- Input records
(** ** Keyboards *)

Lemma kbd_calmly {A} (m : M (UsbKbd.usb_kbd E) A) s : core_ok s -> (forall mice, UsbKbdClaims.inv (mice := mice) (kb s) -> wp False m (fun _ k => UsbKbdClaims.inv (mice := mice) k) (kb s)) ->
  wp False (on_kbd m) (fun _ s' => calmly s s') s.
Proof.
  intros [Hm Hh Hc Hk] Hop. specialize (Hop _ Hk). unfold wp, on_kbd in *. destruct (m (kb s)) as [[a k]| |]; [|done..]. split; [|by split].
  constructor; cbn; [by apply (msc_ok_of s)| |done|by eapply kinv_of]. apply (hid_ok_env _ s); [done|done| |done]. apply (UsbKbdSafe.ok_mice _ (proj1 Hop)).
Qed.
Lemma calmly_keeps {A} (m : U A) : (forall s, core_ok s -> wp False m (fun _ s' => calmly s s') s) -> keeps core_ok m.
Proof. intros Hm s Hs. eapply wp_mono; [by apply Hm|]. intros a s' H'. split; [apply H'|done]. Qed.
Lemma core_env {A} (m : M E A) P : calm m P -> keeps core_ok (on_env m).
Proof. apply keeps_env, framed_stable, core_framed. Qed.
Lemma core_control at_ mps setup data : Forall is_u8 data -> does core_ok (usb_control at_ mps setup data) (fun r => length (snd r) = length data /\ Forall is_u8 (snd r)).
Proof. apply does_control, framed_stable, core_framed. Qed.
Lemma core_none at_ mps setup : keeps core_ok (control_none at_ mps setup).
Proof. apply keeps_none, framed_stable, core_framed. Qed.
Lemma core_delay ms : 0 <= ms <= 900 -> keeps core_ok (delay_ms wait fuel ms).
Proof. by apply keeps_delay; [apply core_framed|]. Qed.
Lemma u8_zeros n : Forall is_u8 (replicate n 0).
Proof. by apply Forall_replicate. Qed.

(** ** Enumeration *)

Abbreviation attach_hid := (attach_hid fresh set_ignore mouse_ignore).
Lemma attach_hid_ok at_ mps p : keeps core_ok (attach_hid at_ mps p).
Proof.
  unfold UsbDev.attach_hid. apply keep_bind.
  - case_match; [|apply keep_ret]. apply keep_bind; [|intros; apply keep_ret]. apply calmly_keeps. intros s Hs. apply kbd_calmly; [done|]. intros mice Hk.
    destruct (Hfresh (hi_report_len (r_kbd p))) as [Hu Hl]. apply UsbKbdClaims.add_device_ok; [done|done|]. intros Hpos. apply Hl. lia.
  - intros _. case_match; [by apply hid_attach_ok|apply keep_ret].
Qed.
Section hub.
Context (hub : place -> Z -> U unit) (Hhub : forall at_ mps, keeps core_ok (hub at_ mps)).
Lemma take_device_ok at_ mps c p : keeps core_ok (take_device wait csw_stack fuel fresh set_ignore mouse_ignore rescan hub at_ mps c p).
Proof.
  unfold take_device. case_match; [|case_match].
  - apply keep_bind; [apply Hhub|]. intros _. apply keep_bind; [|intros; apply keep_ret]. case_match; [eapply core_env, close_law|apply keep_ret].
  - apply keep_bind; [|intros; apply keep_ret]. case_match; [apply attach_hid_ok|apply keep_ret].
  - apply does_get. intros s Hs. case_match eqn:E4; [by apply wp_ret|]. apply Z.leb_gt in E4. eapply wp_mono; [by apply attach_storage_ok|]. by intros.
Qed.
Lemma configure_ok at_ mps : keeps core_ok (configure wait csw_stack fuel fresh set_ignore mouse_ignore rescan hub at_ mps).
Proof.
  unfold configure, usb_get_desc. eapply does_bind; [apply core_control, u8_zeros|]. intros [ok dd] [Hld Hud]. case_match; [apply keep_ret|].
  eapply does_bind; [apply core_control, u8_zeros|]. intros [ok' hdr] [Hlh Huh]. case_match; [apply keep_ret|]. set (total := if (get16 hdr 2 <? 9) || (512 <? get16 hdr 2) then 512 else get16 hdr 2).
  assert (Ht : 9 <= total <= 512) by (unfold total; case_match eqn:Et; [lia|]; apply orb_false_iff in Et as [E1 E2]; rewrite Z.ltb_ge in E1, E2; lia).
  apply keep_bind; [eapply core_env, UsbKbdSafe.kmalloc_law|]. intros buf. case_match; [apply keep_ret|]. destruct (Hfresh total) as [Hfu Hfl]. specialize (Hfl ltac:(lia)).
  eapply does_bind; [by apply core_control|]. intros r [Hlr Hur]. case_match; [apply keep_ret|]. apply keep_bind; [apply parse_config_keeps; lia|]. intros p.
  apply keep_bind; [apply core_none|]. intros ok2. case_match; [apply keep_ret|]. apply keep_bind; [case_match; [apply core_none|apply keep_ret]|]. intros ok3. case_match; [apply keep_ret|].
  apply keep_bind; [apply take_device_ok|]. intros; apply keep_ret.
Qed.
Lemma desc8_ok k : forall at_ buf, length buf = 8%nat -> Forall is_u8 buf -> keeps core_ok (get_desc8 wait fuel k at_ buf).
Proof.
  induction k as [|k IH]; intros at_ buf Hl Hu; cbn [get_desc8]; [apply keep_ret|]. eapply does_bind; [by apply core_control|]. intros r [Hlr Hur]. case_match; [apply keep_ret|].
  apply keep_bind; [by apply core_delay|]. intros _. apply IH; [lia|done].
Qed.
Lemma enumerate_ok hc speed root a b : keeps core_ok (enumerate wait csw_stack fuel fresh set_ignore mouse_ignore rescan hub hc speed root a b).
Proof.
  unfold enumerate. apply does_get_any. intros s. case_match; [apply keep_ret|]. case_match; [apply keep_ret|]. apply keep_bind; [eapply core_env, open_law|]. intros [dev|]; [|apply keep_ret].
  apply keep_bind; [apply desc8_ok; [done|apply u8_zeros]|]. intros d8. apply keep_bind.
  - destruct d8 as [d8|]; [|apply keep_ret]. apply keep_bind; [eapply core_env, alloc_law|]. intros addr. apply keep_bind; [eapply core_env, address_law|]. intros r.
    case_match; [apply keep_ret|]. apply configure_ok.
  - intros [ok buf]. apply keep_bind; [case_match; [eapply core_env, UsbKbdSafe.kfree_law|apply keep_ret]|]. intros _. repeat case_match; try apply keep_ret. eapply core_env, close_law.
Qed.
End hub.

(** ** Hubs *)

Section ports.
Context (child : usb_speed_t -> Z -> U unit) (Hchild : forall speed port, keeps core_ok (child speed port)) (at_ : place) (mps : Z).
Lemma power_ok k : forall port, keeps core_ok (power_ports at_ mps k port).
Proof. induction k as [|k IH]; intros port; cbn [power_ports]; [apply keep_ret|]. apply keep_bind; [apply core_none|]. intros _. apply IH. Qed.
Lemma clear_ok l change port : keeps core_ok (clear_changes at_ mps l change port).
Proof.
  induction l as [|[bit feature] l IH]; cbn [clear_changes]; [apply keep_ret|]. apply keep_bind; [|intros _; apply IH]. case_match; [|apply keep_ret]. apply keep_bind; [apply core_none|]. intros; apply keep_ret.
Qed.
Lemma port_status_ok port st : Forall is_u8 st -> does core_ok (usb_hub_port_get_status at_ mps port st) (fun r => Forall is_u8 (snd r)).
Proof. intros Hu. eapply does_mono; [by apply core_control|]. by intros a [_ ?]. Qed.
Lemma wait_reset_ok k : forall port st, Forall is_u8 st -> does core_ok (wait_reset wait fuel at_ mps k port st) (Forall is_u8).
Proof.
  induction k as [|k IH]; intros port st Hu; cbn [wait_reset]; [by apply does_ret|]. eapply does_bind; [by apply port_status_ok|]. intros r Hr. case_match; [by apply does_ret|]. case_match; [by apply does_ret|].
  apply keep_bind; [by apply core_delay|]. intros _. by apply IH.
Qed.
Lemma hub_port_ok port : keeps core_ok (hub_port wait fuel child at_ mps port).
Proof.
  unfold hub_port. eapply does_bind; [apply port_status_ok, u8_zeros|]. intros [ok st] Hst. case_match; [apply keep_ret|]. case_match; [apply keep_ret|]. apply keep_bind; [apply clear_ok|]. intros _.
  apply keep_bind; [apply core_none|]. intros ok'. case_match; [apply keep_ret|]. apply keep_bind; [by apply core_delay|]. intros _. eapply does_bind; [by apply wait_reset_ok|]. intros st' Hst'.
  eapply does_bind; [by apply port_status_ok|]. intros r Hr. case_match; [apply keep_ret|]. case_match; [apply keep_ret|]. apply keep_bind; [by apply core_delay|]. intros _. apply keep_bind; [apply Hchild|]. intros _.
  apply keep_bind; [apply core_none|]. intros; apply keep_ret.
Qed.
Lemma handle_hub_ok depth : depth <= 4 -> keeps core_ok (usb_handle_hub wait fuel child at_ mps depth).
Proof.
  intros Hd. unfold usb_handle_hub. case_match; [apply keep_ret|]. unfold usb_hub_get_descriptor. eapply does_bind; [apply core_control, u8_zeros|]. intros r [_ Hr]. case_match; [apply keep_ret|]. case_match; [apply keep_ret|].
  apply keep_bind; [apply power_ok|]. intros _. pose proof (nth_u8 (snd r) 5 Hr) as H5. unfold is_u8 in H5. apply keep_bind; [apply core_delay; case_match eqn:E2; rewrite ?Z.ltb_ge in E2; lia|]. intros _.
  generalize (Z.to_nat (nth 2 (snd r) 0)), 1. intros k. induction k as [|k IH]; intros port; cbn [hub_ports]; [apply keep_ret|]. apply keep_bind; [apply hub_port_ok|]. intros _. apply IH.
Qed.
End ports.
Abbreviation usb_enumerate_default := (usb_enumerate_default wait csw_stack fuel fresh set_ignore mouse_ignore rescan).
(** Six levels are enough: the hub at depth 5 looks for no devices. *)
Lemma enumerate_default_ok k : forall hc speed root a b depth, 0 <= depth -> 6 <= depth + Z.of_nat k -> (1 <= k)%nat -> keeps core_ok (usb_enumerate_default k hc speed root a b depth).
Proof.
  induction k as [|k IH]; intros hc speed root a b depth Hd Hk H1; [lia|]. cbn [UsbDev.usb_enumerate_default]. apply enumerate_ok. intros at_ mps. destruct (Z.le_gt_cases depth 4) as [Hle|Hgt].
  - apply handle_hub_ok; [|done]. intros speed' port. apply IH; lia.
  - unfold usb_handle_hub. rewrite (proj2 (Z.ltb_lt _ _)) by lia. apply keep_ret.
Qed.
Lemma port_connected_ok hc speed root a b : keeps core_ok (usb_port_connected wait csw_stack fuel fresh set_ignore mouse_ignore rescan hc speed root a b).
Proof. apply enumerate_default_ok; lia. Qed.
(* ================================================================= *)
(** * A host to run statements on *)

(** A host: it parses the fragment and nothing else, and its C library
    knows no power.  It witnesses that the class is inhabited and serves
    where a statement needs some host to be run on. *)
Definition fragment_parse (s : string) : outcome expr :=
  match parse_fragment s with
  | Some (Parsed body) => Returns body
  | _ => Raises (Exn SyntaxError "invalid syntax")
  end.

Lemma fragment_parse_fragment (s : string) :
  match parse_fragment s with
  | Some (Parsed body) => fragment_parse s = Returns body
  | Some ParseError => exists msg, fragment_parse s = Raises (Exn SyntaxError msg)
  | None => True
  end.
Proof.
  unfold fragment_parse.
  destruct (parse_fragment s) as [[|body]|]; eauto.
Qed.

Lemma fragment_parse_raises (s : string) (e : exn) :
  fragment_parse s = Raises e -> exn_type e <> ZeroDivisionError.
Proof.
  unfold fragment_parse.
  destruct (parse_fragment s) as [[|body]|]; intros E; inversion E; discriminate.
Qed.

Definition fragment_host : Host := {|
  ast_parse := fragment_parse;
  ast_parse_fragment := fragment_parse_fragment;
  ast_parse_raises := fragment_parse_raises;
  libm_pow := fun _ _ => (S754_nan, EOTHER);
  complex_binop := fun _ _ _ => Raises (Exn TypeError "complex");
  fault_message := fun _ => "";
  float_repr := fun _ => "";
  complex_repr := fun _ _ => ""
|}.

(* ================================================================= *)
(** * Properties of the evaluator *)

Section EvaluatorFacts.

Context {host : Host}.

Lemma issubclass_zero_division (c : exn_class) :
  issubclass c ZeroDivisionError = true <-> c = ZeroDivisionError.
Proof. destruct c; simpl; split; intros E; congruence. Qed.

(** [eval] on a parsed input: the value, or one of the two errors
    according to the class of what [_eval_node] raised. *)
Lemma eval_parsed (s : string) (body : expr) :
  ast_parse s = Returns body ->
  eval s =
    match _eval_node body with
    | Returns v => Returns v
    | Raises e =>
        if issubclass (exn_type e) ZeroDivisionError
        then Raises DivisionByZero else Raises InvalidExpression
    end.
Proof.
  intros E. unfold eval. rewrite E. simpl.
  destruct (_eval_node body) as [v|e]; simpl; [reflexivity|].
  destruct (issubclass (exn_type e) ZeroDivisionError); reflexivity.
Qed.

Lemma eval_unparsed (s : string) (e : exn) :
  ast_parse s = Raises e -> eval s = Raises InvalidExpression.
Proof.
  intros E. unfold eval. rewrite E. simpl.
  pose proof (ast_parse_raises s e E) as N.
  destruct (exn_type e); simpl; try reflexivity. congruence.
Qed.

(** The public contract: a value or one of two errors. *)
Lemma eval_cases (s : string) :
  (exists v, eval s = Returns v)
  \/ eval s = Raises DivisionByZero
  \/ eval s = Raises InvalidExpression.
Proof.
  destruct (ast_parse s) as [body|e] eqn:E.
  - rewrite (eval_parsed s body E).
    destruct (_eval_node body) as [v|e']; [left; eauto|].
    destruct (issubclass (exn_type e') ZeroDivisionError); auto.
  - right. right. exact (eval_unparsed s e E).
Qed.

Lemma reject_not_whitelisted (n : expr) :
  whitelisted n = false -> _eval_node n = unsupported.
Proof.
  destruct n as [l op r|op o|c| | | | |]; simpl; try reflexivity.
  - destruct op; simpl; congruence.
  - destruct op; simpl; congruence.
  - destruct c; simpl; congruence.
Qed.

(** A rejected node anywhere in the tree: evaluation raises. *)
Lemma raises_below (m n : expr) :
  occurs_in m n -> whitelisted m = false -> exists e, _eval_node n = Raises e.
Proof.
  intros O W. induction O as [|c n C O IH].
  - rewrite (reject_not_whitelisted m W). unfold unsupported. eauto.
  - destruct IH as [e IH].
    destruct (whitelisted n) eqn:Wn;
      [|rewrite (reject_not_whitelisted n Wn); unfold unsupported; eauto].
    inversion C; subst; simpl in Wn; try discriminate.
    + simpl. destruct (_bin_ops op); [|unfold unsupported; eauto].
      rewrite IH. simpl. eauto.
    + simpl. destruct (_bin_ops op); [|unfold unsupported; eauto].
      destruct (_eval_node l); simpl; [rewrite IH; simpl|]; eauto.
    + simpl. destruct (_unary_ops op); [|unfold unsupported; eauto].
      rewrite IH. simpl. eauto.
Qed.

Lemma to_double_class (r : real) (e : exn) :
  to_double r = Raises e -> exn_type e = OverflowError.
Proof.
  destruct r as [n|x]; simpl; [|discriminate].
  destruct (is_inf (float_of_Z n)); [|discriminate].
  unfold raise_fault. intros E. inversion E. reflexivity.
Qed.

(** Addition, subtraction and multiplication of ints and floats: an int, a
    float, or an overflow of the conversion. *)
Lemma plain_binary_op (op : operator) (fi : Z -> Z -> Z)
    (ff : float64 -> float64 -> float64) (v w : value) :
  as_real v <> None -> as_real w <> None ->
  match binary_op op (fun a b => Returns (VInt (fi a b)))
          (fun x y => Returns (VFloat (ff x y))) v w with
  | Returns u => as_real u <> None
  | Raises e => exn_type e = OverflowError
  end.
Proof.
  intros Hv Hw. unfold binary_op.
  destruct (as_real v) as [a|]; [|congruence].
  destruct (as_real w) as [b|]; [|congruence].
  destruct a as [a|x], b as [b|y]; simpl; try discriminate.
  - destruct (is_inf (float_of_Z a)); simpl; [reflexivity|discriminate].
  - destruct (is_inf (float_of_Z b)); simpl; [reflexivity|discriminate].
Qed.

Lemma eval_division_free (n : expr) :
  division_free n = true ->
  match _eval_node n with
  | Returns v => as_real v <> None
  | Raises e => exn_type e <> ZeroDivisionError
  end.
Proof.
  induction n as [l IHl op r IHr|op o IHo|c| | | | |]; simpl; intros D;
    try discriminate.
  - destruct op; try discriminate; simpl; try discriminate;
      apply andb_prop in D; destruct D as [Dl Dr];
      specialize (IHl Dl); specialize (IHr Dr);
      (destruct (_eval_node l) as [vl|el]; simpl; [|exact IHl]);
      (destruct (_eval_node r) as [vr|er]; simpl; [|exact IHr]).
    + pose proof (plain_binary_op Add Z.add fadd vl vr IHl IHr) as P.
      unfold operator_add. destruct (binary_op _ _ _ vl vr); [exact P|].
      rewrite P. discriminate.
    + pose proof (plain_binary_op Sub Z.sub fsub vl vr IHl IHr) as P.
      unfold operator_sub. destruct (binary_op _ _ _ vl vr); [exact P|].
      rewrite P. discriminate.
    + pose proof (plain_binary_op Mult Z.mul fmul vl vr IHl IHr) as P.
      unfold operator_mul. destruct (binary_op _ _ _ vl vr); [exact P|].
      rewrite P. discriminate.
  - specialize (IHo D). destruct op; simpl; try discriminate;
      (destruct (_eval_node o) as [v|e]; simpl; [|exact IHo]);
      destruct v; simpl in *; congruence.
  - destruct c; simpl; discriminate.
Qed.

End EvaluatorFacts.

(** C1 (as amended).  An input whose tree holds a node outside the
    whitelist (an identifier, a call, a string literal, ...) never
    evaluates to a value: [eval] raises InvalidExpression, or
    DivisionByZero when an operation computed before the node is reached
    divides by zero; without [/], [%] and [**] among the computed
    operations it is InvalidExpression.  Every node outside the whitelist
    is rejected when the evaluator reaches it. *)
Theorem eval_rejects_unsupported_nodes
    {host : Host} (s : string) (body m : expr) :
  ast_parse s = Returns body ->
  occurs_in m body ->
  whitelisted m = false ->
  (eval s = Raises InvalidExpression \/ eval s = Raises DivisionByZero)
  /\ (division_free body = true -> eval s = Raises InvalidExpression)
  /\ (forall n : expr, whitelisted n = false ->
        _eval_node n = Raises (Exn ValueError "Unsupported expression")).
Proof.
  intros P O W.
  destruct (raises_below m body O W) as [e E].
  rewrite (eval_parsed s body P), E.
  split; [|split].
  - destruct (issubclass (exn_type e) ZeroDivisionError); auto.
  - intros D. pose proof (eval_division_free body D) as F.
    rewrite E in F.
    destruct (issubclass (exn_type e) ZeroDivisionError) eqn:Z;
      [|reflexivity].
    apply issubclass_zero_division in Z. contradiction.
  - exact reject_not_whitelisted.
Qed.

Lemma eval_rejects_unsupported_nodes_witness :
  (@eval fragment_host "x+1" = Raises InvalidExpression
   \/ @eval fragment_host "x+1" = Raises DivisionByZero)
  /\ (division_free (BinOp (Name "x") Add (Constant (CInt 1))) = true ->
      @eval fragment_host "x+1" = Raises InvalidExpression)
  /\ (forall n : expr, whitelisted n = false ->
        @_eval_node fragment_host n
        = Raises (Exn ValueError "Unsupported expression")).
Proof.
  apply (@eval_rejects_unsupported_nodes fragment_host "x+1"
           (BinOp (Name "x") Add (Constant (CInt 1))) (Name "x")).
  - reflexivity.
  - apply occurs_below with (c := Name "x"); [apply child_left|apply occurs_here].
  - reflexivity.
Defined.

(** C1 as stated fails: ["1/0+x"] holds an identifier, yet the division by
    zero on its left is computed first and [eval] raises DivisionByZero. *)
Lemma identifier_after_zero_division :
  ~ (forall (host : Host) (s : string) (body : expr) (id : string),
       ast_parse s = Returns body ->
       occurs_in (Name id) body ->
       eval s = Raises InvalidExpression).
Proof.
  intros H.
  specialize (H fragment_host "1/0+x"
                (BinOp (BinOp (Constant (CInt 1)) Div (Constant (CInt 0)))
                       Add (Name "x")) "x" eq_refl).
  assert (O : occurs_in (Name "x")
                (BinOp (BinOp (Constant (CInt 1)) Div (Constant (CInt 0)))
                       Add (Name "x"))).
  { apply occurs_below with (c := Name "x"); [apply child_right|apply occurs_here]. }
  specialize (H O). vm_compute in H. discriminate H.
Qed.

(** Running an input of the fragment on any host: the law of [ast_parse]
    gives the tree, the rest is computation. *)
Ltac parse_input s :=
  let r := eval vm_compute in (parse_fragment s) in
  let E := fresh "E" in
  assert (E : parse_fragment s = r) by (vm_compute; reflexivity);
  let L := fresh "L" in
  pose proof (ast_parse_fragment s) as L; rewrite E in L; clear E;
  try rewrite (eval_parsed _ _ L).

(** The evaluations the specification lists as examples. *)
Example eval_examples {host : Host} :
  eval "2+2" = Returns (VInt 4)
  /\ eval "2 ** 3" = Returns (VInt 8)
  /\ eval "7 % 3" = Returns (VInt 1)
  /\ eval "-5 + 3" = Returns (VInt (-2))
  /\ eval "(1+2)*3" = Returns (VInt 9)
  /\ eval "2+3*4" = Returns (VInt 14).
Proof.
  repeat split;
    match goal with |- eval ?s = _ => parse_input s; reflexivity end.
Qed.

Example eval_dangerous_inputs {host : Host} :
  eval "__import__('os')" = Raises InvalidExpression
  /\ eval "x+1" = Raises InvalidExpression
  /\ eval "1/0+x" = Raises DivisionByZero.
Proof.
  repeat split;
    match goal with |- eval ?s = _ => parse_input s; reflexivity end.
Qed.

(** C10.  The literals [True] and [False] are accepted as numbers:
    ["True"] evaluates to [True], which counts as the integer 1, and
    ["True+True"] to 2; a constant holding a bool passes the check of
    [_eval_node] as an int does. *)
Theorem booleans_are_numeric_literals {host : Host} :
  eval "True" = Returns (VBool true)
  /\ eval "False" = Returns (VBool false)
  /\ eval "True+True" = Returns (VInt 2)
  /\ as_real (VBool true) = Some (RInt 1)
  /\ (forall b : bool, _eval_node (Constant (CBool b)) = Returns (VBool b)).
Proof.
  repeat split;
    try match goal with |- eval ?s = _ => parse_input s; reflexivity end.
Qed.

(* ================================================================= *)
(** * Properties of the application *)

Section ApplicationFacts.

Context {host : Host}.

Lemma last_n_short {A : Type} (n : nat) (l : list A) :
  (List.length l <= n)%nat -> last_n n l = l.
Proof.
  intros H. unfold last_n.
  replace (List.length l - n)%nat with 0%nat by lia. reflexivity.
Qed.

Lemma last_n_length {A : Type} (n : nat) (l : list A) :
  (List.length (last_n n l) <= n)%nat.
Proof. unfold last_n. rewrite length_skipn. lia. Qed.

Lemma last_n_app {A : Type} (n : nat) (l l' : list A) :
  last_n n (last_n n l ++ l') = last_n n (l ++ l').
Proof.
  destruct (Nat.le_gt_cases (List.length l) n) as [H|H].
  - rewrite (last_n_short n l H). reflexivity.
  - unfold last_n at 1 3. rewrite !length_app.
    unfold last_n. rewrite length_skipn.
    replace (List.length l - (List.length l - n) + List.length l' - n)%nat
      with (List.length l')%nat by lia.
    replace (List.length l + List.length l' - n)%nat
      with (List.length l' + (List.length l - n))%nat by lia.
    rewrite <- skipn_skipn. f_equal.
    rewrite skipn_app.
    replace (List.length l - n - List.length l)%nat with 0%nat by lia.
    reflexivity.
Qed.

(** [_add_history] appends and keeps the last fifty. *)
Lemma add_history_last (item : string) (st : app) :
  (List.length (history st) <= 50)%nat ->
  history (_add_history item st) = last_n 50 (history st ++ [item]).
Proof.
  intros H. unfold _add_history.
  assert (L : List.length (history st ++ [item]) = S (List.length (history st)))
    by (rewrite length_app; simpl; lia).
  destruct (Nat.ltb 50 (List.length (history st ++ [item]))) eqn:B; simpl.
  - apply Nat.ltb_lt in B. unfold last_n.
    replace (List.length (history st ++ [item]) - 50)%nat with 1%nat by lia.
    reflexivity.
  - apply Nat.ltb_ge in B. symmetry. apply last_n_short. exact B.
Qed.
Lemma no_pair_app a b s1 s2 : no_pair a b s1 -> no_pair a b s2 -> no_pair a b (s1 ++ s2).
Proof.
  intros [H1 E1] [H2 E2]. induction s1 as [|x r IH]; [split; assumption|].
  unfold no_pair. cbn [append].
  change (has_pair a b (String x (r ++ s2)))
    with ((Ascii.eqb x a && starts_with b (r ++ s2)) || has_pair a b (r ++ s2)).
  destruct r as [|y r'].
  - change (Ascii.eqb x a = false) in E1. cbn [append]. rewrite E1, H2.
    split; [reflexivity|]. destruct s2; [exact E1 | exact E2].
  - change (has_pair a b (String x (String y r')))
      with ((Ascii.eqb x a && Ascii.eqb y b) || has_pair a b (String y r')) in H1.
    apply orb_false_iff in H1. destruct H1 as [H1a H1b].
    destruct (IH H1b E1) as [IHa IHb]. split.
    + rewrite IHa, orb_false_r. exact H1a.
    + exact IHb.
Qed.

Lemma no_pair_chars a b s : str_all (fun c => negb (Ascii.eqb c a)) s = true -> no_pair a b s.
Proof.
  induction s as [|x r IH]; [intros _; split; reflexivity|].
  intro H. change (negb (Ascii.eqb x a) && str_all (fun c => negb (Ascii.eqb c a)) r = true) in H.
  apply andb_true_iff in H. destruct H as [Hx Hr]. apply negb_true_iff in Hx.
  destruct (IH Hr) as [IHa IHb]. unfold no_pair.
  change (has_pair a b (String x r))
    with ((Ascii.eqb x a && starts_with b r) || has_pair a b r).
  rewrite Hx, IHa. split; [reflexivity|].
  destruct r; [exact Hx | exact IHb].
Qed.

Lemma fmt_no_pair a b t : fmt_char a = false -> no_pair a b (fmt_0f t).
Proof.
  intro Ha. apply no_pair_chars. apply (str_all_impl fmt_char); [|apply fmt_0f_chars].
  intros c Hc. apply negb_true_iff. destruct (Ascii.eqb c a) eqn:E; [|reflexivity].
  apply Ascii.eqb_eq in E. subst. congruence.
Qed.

- Assignment
Working from the records above, write out verbatim only the lines from the line containing "[|rewrite (reject_not_whitelisted n" through the line containing "Lemma to_double_class (r".

- Exercise result
      [|rewrite (reject_not_whitelisted n Wn); unfold unsupported; eauto].
    inversion C; subst; simpl in Wn; try discriminate.
    + simpl. destruct (_bin_ops op); [|unfold unsupported; eauto].
      rewrite IH. simpl. eauto.
    + simpl. destruct (_bin_ops op); [|unfold unsupported; eauto].
      destruct (_eval_node l); simpl; [rewrite IH; simpl|]; eauto.
    + simpl. destruct (_unary_ops op); [|unfold unsupported; eauto].
      rewrite IH. simpl. eauto.
Qed.

Lemma to_double_class (r : real) (e : exn) :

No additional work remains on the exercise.